◆ **Data for processing**:
Definition get_transaction_history (w : world) (limit : Z) : M pyval :=
  f <- try_except
         (r <- lift (session_get w (SolscanTransactions limit)) ;;
          let '(status, body) := r in
          if status =? 200 then
            txs <- lift (response_json body) ;;
            self <- get_self ;;
            _ <- set_self {| wallet_address := wallet_address self;
                             balance_history := balance_history self;
                             transactions := txs;
                             profit_tracking := profit_tracking self |} ;;
            count <- lift (py_len txs) ;;
            ret (Return (PDict [("status", PStr "success");
                                ("transactions", txs);
                                ("count", PInt count);
                                ("timestamp", PStr (now w))]))
          else ret Next)
         (fun e => ret Next) ;;
  match f with
  | Return v => ret v
  | Next =>
      e <- lift (read_local "e" None) ;;
      ret (PDict [("status", PStr "error");
                  ("error", PStr (exn_str e));
                  ("timestamp", PStr (now w))])
  end.

Definition get_wallet_nfts (w : world) : M pyval :=
  f <- try_except
         (r <- lift (session_get w MagicEdenNfts) ;;
          let '(status, body) := r in
          if status =? 200 then
            nfts <- lift (response_json body) ;;
            count <- lift (py_len nfts) ;;
            ret (Return (PDict [("status", PStr "success");
                                ("nfts", nfts);
                                ("count", PInt count);
                                ("timestamp", PStr (now w))]))
          else ret Next)
         (fun e => ret Next) ;;
  match f with
  | Return v => ret v
  | Next =>
      e <- lift (read_local "e" None) ;;
      ret (PDict [("status", PStr "error");
                  ("error", PStr (exn_str e));
                  ("timestamp", PStr (now w))])
  end.

Section Monitor.
Variable str_to_float : string -> option float.

(** One iteration of the profit loop on [profit]; the bare [except]
    swallows whatever [float] raises. *)
Definition profit_step (profit : float) (tx : pyval) : float :=
  match tx with
  | PDict entries =>
      if dict_mem "amount" entries then
        match (amount <- py_get tx "amount" (PInt 0) ;;
               py_float str_to_float amount)%res with
        | Ok x => (profit + x)%float
        | Raise _ => profit
        end
      else profit
  | _ => profit
  end.

(** Lines 163 to 173: the profit of one transaction envelope. *)
Definition detect_profit (envelope : pyval) : res float :=
  (status <- py_get envelope "status" PNone ;;
   if py_str_eqb status "success" then
     txs <- py_get envelope "transactions" (PList []) ;;
     first5 <- py_take 5 txs ;;
     Ok (fold_left profit_step first5 0%float)
   else Ok 0%float)%res.

Definition update_profit_tracking (w : world) (profit : float) (self : wallet) : wallet :=
  let p := profit_tracking self in
  {| wallet_address := wallet_address self;
     balance_history := balance_history self;
     transactions := transactions self;
     profit_tracking :=
       {| total_profit := (total_profit p + profit)%float;
          sessions := sessions p + 1;
          last_profit := profit;
          timestamp := now w |} |}.

Definition monitor_wallet (w : world) : M pyval :=
  balance <- get_wallet_balance w ;;
  tokens <- get_token_balances w ;;
  txs <- get_transaction_history w 10 ;;
  profit <- lift (detect_profit txs) ;;
  self <- get_self ;;
  _ <- set_self (update_profit_tracking w profit self) ;;
  (* the four values the log lines format *)
  _ <- lift (py_get balance "status" PNone) ;;
  _ <- lift (py_get tokens "count" (PInt 0)) ;;
  _ <- lift (py_get txs "count" (PInt 0)) ;;
  self <- get_self ;;
  ret (PDict [("status", PStr "success");
              ("wallet", PStr (wallet_address self));
              ("balance", balance);
              ("tokens", tokens);
              ("transactions", txs);
              ("profit_tracking", profit_dict (profit_tracking self));
              ("timestamp", PStr (now w))]).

◆ **Exercise aim**:
Whenever the word "else" appears in a line of the listing, report that line.

◆ **Exercise output**:
          else ret Next)
          else ret Next)
      else profit
   else Ok 0%float)%res.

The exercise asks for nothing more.